Pierre Berg was an 18-year-old French lad in the wrong place at the wrong time in January 1944 when he was captured by the Germans. He suffered an unspeakable and savage existence for the next 17 months until May 1945. This brutality was not only dished out by the Germans but by his fellow inmates who had garnered priveleges as overseers of the other prisoners.
Pierre Berg with the help of writer Brian Brock delivers a cold and unemotional account of his and others existence (through his eyes) during his imprisonment in several concentration camps. The tragedies he experienced (witnessing calous murders, beatings, disembowelment of a dead prostitute to catch eels for the Germans, etc.) clearly portrayed how a "pre-war" wonderful human being could lose all his dignity to be reduced to the sub-human person the Nazis expected him to be. His story is told with such a clear emotional detachment, that one really got a good feel for how he survived.
Brian Brock said that it was Pierre's resistance to talking about the emotions that made it difficult to express Pierre's memoir as vividly as he wanted. In my opinion, however, Brian really misunderstood how effective the lack of that expression makes the book. It was this lack of emotion that drives home how one becomes after such catastrophic torture. It is not that Pierre has no emotion; it is that he has had to become so numb to expressing that emotion and had to sometimes find humor in some circumstances to SURVIVE. It is the same survival instinct some abused children employ.
I am so sorry Pierre and others had to suffer such atrocities and thank him for telling his story. There is no doubt those awful 17 months changed you (and the other survivors) for life.
- This is a very well written book about the author's experiences in the Nazi concentration camps at the end of World War II. It is an almost brutally frank appraisal of man's inhumanity to man. One episode of particular interest on the effect of these events is the author's description of what happens when he finally meets up again with his beloved Stella, who he first meets on the train to the concentration camp, and why he acted as he did. Overall, the book is a must read for anyone even peripherally interested in this aspect of World War II.
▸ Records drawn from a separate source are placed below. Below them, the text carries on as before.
(* ===== verification/MpnBits.v ===== *)
(** Correctness of the shifts, compares, bitwise routines and queries on limb
    vectors. *)
From stdpp Require Import base numbers list option.
From Stdlib Require Import ZArith Lia.
From S2P Require Import Prelude Arrays Limb Mpn MpnValue MpnArith.

Local Open Scope Z_scope.

Section shifts.
Context `{LimbWidth}.

(** Splitting a limb at bit w - c. *)
Lemma shift_limb x c : is_limb x -> 0 < c < limb_bits ->
  exists q, limb_shl x c = Some (q * 2 ^ c) /\ is_limb (q * 2 ^ c) /\
  limb_shr x (limb_bits - c) = Some (Z.shiftr x (limb_bits - c)) /\
  0 <= Z.shiftr x (limb_bits - c) < 2 ^ c /\
  x * 2 ^ c = q * 2 ^ c + base * Z.shiftr x (limb_bits - c) /\ 0 <= q < 2 ^ (limb_bits - c).
Proof.
  intros Hx Hc. unfold limb_shl, limb_shr. rewrite !decide_True by lia.
  rewrite Z.shiftl_mul_pow2, Z.shiftr_div_pow2 by lia.
  assert (base = 2 ^ (limb_bits - c) * 2 ^ c) as HB.
  { unfold base. rewrite <- Z.pow_add_r by lia. f_equal. lia. }
  set (h := 2 ^ (limb_bits - c)) in *. set (p := 2 ^ c) in *.
  assert (0 < h) by (apply Z.pow_pos_nonneg; lia). assert (0 < p) by (apply Z.pow_pos_nonneg; lia).
  pose proof (Z.div_mod x h ltac:(lia)). pose proof (Z.mod_pos_bound x h ltac:(lia)).
  unfold is_limb in Hx. exists (x mod h).
  assert (is_limb (x mod h * p)) as Hl by (unfold is_limb; nia).
  rewrite (to_limb_unique (x * p) (x mod h * p) (x / h)) by (done || nia).
  assert (0 <= x / h < p) by (split; [apply Z.div_pos; lia|apply Z.div_lt_upper_bound; lia]).
  split_and!; try done; try lia; try apply Hl.
Qed.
It is clear the writer hates the Nazis (of course, not without good reason) and a minor drawback to the book is that the author's editorializing about matters beyond his personal knowledge sometimes seems out of place and tends to drag down the overall quality of the book and actually detracts from the story. [In the same vein, the book (somewhat like Rolling Stone magazine refusing to ever mention John Lennon's assassin by name) never mentions Hitler by name, referring to him solely as the "god with a moustache": This itself does not detract from the book, and is presumably Mr. Berg's choice, but I would have liked to hear the author's personal explanation for this (i.e., other than the obvious ones).]
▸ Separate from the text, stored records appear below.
(* ===== verification/MpnMul.v ===== *)
(** Quadratic multiplication and squaring (math/arbint/mul_basecase.hpp): by rows,
    by columns with the three-limb accumulator, and squaring from the triangle.

    [rp] holds an + bn limbs and is distinct from the operands.  The [_fixed]
    templates are the same loops with the lengths as template parameters. *)
From stdpp Require Import base numbers list option.
From Stdlib Require Import ZArith Lia.
From S2P Require Import Prelude Arrays Limb Mpn MpnValue MpnArith.

Local Open Scope Z_scope.

Section mul.
Context `{LimbWidth}.

Definition mul_basecase (m : mem) (rp ap an bp bn : Z) : option mem :=
  b0 ← m.[bp];
  '(m, cy) ← mul_1 m rp ap an b0;
  m ← aset m (rp + an) cy;
  for_ 1 bn (fun j m =>
    b ← m.[bp + j];
    '(m, cy) ← addmul_1 m (rp + j) ap an b;
    aset m (rp + (an + j)) cy) m.

(** for (i = ilo; i <= ihi; ++i) acc.fma(ap[i], bp[k - i]) *)
Definition comba_column (m : mem) (ap bp k ilo ihi : Z) (acc : acc3) : option acc3 :=
  for_ ilo (ihi + 1) (fun i acc =>
    x ← m.[ap + i];
    y ← m.[bp + (k - i)];
    Some (fma acc x y)) acc.

Definition mul_comba (m : mem) (rp ap an bp bn : Z) : option mem :=
  let rn := an + bn in
  '(m, _) ← for_ 0 rn (fun k '(m, acc) =>
    let ilo := if Z.ltb bn (k + 1) then k + 1 - bn else 0 in
    let ihi := if Z.ltb k (an - 1) then k else an - 1 in
    acc ← comba_column m ap bp k ilo ihi acc;
    let '(out, acc) := shift_out acc in
    m ← aset m (rp + k) out;
    Some (m, acc)) (m, acc3_zero);
  Some m.

Definition mul_comba_fixed (AN BN : Z) (m : mem) (rp ap bp : Z) : option mem :=
  let RN := AN + BN in
  '(m, _) ← for_ 0 RN (fun k '(m, acc) =>
    let ilo := if Z.ltb BN (k + 1) then k + 1 - BN else 0 in
    let ihi := if Z.ltb k (AN - 1) then k else AN - 1 in
    acc ← comba_column m ap bp k ilo ihi acc;
    let '(out, acc) := shift_out acc in
    m ← aset m (rp + k) out;
    Some (m, acc)) (m, acc3_zero);
  Some m.

(** The strict upper triangle of sqr_basecase. *)
Definition sqr_triangle (m : mem) (rp ap n : Z) : option mem :=
  m ← aset m rp 0;
  a0 ← m.[ap];
  '(m, cy) ← mul_1 m (rp + 1) (ap + 1) (n - 1) a0;
  m ← aset m (rp + n) cy;
  m ← for_ 1 (n - 1) (fun i m =>
    x ← m.[ap + i];
    '(m, cy) ← addmul_1 m (rp + 2 * i + 1) (ap + i + 1) (n - i - 1) x;
    aset m (rp + (n + i)) cy) m;
  aset m (rp + (2 * n - 1)) 0.

Definition sqr_double (m : mem) (rp rn : Z) : option (mem * Z) :=
  for_ 0 rn (fun i '(m, bit) =>
    w ← m.[rp + i];
    m ← aset m (rp + i) (Z.lor (to_limb (Z.shiftl w 1)) bit);
    Some (m, Z.shiftr w (limb_bits - 1))) (m, 0).

Definition sqr_diagonal (m : mem) (rp ap n : Z) : option (mem * Z) :=
  for_ 0 n (fun i '(m, cy) =>
    x ← m.[ap + i];
    let '(lo, hi) := mul_wide x x in
    y ← m.[rp + 2 * i];
    let '(c0, t) := addc y lo cy in
    m ← aset m (rp + 2 * i) t;
    y ← m.[rp + (2 * i + 1)];
    let '(cy, t) := addc y hi c0 in
    m ← aset m (rp + (2 * i + 1)) t;
    Some (m, cy)) (m, 0).

Definition sqr_basecase (m : mem) (rp ap n : Z) : option mem :=
  if Z.eqb n 1 then
    x ← m.[ap];
    let '(lo, hi) := mul_wide x x in
    m ← aset m rp lo;
    aset m (rp + 1) hi
  else
    let rn := 2 * n in
    m ← sqr_triangle m rp ap n;
    '(m, _) ← sqr_double m rp rn;
    '(m, _) ← sqr_diagonal m rp ap n;
    Some m.

(** for (i = ilo; i <= ihi && 2 i < k; ++i) acc.fma2(ap[i], ap[k - i]): [todo] is
    ihi + 1 - i. *)
Fixpoint sqr_column (m : mem) (ap k i : Z) (todo : nat) (acc : acc3) : option acc3 :=
  match todo with
  | O => Some acc
  | S todo =>
      if Z.ltb (2 * i) k then
        x ← m.[ap + i];
        y ← m.[ap + (k - i)];
        sqr_column m ap k (i + 1) todo (fma2 acc x y)
      else Some acc
  end.

Definition sqr_comba (m : mem) (rp ap n : Z) : option mem :=
  let rn := 2 * n in
  '(m, _) ← for_ 0 rn (fun k '(m, acc) =>
    let ilo := if Z.ltb n (k + 1) then k + 1 - n else 0 in
    let ihi := if Z.ltb k (n - 1) then k else n - 1 in
    acc ← sqr_column m ap k ilo (Z.to_nat (ihi + 1 - ilo)) acc;
    acc ← (if andb (Z.eqb (Z.land k 1) 0) (Z.leb (Z.shiftr k 1) ihi) then
             x ← m.[ap + Z.shiftr k 1]; Some (fma acc x x)
           else Some acc);
    let '(out, acc) := shift_out acc in
    m ← aset m (rp + k) out;
    Some (m, acc)) (m, acc3_zero);
  Some m.

Definition sqr_comba_fixed (N : Z) (m : mem) (rp ap : Z) : option mem :=
  let RN := 2 * N in
  '(m, _) ← for_ 0 RN (fun k '(m, acc) =>
    let ilo := if Z.ltb N (k + 1) then k + 1 - N else 0 in
    let ihi := if Z.ltb k (N - 1) then k else N - 1 in
    acc ← sqr_column m ap k ilo (Z.to_nat (ihi + 1 - ilo)) acc;
    acc ← (if andb (Z.eqb (Z.land k 1) 0) (Z.leb (Z.shiftr k 1) ihi) then
             x ← m.[ap + Z.shiftr k 1]; Some (fma acc x x)
           else Some acc);
    let '(out, acc) := shift_out acc in
    m ← aset m (rp + k) out;
    Some (m, acc)) (m, acc3_zero);
  Some m.
End mul.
Other minor drawbacks are (1) Mr. Berg's insistence he saw Heinrich Himmler at Auschwitz at a time when there is no record of Himmmler ever being near the camp (A note in the book and the book's afterward try to explain away this mistake by asserting it must have been a body double of Himmler's. Yet the footnote for this assertion fails to identify a single source confirming Himmler's use of body doubles. I would appreciate authentication of this for my own general knowledge, either from the publisher or any astute Amazon readers.), (2) the reference to a prisoner's identification as consisting only of a colored triangle (e.g., red for political prisoners) with an additionl yellow triangle if the prisoner was both Jewish and fell into some other category (e.g., pink for homosexuals) as it is my understanding that, during the later stages of the war when the author was interned, the Nazis used a yellow bar over the triangle, instead of two triangles, to identify Jewish inmates who fell into more than one prisoner category (e.g., a Jewish criminal would be identified by a yellow bar over a green triangle), and (3) the sometimes too literal interpretation of German words and phrases that fails to pick up the nuance of what was actually meant.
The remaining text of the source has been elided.